Look for the line that has "Definition to_double (x" in the material below; please repeat it and every line after it, exactly, up to and including the line that has "Inductive Exn : Type", and nothing else.
☆ ☆ ☆ ☆ ☆
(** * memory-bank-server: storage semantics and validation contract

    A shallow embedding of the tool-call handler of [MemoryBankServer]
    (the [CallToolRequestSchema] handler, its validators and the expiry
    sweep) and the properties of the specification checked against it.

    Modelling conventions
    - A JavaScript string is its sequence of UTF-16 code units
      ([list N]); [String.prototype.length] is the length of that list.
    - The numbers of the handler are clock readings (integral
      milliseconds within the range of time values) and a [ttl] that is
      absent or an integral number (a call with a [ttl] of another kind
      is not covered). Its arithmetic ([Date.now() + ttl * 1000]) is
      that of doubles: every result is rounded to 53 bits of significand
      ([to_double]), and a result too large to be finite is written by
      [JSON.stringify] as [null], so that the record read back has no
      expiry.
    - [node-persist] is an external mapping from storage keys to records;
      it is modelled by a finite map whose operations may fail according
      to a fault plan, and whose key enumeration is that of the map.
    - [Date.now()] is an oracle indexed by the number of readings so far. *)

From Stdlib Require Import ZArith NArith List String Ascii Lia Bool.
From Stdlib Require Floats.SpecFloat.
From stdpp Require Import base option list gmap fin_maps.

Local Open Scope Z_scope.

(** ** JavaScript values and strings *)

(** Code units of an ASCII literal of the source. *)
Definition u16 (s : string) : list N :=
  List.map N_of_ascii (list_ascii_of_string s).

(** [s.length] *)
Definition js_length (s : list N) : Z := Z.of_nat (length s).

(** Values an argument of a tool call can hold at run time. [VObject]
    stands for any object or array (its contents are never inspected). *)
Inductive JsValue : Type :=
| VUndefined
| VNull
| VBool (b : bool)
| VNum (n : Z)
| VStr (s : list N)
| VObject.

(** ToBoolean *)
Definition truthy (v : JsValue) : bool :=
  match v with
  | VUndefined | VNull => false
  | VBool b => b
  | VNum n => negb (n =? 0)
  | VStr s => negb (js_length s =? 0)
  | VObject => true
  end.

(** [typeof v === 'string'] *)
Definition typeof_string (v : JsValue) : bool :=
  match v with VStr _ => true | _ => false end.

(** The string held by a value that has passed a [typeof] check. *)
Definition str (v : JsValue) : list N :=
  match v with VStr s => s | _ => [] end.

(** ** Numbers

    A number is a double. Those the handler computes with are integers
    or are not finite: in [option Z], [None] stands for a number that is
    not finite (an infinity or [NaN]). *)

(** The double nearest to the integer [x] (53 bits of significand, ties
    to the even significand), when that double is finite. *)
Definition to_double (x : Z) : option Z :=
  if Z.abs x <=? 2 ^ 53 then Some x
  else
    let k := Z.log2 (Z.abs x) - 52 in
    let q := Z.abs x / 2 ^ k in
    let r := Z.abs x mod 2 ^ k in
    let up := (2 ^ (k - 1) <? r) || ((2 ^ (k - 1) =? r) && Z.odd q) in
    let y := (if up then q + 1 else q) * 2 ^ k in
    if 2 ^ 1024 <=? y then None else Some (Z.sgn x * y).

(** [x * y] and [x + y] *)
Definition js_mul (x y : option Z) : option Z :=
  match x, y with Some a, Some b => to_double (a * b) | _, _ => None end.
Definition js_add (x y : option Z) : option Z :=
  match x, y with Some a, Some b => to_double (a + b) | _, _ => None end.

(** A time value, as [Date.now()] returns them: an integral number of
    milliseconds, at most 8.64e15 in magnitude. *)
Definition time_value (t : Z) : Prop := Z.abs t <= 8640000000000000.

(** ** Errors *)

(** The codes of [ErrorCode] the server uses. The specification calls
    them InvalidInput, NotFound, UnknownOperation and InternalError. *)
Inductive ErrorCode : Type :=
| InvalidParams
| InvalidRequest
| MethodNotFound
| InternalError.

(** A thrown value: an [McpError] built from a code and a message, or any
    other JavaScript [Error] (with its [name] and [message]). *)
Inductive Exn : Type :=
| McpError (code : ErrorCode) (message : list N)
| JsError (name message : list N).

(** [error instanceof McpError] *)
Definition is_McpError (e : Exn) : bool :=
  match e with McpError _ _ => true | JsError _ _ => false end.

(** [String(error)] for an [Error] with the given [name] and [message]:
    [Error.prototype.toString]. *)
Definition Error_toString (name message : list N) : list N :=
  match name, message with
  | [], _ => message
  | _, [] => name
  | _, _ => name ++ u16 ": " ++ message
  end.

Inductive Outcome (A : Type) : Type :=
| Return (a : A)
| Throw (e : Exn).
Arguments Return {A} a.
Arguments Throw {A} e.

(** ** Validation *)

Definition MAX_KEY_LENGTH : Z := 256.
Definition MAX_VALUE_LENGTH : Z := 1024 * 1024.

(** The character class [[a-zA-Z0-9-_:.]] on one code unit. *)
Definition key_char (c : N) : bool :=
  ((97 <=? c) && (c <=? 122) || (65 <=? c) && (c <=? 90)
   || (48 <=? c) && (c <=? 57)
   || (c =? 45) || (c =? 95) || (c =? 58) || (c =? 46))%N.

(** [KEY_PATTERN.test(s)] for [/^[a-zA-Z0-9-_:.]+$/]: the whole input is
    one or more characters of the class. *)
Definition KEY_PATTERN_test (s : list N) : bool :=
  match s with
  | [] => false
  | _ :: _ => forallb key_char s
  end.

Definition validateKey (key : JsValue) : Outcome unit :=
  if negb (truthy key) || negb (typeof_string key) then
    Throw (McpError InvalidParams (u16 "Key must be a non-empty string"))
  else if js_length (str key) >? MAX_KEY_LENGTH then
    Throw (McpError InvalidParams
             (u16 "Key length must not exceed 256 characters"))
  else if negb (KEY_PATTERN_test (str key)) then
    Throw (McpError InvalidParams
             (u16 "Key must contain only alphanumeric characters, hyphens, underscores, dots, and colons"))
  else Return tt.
☆ ☆ ☆ ☆ ☆
*ANSWER BELOW*.
Definition to_double (x : Z) : option Z :=
  if Z.abs x <=? 2 ^ 53 then Some x
  else
    let k := Z.log2 (Z.abs x) - 52 in
    let q := Z.abs x / 2 ^ k in
    let r := Z.abs x mod 2 ^ k in
    let up := (2 ^ (k - 1) <? r) || ((2 ^ (k - 1) =? r) && Z.odd q) in
    let y := (if up then q + 1 else q) * 2 ^ k in
    if 2 ^ 1024 <=? y then None else Some (Z.sgn x * y).

(** [x * y] and [x + y] *)
Definition js_mul (x y : option Z) : option Z :=
  match x, y with Some a, Some b => to_double (a * b) | _, _ => None end.
Definition js_add (x y : option Z) : option Z :=
  match x, y with Some a, Some b => to_double (a + b) | _, _ => None end.

(** A time value, as [Date.now()] returns them: an integral number of
    milliseconds, at most 8.64e15 in magnitude. *)
Definition time_value (t : Z) : Prop := Z.abs t <= 8640000000000000.

(** ** Errors *)

(** The codes of [ErrorCode] the server uses. The specification calls
    them InvalidInput, NotFound, UnknownOperation and InternalError. *)
Inductive ErrorCode : Type :=
| InvalidParams
| InvalidRequest
| MethodNotFound
| InternalError.

(** A thrown value: an [McpError] built from a code and a message, or any
    other JavaScript [Error] (with its [name] and [message]). *)
Inductive Exn : Type :=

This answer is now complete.